Directions for this task: Go through the data from its first line and retype each line, stopping once the line containing "rewrite (Z.mul_comm 256), Z_mod_plus_full, Z.mod_mod" has been retyped.

[Dataset entries]

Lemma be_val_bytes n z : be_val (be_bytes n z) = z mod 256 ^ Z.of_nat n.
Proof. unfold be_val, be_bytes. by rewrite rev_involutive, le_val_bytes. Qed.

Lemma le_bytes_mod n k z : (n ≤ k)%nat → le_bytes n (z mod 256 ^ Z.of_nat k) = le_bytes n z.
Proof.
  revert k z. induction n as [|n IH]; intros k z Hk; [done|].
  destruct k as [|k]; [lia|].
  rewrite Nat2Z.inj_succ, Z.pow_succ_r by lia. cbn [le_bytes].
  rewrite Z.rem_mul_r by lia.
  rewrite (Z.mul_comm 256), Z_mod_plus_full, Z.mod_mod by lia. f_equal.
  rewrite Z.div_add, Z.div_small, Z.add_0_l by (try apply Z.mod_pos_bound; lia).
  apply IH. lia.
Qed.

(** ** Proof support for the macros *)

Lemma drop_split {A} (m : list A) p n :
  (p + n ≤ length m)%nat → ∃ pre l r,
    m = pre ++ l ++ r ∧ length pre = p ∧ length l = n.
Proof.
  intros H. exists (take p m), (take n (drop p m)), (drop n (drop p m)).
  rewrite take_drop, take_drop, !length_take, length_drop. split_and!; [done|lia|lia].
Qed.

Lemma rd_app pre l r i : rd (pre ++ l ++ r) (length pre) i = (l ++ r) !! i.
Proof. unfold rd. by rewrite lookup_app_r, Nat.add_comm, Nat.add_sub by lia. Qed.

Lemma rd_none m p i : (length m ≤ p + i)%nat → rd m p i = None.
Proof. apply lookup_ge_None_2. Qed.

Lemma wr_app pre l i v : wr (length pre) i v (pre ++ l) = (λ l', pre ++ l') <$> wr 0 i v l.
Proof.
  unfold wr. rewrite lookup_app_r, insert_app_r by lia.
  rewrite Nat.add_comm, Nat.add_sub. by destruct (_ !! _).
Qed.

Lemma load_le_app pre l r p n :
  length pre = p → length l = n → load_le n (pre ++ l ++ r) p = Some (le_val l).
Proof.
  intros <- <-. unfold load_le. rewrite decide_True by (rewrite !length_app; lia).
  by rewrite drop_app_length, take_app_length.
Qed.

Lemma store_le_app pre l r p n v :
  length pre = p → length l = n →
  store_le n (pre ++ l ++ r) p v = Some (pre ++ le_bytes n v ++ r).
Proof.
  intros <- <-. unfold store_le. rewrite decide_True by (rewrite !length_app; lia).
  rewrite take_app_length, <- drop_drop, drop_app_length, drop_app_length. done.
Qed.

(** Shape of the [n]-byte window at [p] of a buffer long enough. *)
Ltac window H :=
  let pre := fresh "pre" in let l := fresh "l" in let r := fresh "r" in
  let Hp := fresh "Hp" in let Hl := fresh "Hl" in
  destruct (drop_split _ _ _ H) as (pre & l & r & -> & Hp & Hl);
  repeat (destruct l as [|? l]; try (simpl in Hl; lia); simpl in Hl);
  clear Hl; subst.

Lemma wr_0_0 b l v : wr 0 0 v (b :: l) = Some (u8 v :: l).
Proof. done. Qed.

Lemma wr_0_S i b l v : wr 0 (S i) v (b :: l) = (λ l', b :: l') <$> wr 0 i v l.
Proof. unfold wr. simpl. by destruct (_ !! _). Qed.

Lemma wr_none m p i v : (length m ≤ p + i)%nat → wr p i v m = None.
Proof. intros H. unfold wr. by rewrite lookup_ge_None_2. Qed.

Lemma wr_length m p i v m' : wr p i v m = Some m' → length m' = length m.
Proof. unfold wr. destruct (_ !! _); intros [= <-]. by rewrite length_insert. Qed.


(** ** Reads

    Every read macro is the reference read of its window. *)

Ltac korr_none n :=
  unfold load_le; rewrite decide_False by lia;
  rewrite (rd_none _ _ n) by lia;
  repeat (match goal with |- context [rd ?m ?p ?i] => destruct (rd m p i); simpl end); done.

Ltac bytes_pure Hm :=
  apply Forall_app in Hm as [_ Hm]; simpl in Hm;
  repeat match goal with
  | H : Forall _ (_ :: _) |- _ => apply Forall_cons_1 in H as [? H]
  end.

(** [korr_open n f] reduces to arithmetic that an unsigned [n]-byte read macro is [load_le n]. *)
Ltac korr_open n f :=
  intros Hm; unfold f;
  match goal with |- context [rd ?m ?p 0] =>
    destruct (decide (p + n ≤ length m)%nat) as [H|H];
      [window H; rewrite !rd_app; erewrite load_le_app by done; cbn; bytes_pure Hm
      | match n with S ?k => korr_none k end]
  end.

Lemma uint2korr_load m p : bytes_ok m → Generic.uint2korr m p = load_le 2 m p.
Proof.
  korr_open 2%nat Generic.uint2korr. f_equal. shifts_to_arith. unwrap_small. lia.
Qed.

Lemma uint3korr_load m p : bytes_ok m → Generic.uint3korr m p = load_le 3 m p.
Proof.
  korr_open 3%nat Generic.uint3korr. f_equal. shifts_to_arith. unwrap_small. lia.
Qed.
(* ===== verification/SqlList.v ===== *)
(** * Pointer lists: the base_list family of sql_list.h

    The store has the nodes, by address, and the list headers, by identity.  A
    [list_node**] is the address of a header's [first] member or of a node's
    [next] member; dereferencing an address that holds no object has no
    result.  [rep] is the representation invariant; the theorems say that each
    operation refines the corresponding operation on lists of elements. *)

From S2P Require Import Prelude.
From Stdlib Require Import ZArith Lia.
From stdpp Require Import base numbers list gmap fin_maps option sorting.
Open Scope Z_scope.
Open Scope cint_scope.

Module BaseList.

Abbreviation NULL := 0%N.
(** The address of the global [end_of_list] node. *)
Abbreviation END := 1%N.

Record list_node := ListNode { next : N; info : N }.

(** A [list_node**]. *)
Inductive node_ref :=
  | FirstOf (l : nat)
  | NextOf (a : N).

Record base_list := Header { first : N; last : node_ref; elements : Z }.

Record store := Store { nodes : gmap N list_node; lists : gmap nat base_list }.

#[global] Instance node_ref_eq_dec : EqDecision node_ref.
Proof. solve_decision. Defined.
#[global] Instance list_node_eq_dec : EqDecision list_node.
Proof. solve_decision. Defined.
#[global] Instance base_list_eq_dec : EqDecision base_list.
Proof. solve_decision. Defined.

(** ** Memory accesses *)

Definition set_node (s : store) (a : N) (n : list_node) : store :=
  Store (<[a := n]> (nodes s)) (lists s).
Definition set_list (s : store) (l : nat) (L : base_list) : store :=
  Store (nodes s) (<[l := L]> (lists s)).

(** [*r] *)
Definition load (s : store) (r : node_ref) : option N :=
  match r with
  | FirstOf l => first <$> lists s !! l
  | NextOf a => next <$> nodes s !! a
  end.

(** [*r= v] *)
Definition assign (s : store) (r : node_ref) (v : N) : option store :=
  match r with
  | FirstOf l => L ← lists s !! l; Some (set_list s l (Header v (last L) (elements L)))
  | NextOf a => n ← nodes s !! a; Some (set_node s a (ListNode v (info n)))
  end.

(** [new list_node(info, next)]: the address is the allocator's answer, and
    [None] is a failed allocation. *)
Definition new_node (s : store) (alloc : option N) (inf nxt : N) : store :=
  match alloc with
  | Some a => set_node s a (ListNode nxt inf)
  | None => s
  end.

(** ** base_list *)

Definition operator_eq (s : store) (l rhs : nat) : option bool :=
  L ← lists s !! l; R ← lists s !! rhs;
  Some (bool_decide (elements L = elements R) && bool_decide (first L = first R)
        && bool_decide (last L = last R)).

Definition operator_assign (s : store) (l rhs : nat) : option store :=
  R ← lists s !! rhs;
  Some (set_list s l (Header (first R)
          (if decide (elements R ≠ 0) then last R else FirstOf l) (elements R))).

Your response:
Lemma be_val_bytes n z : be_val (be_bytes n z) = z mod 256 ^ Z.of_nat n.
Proof. unfold be_val, be_bytes. by rewrite rev_involutive, le_val_bytes. Qed.

Lemma le_bytes_mod n k z : (n ≤ k)%nat → le_bytes n (z mod 256 ^ Z.of_nat k) = le_bytes n z.
Proof.
  revert k z. induction n as [|n IH]; intros k z Hk; [done|].
  destruct k as [|k]; [lia|].
  rewrite Nat2Z.inj_succ, Z.pow_succ_r by lia. cbn [le_bytes].
  rewrite Z.rem_mul_r by lia.
  rewrite (Z.mul_comm 256), Z_mod_plus_full, Z.mod_mod by lia. f_equal.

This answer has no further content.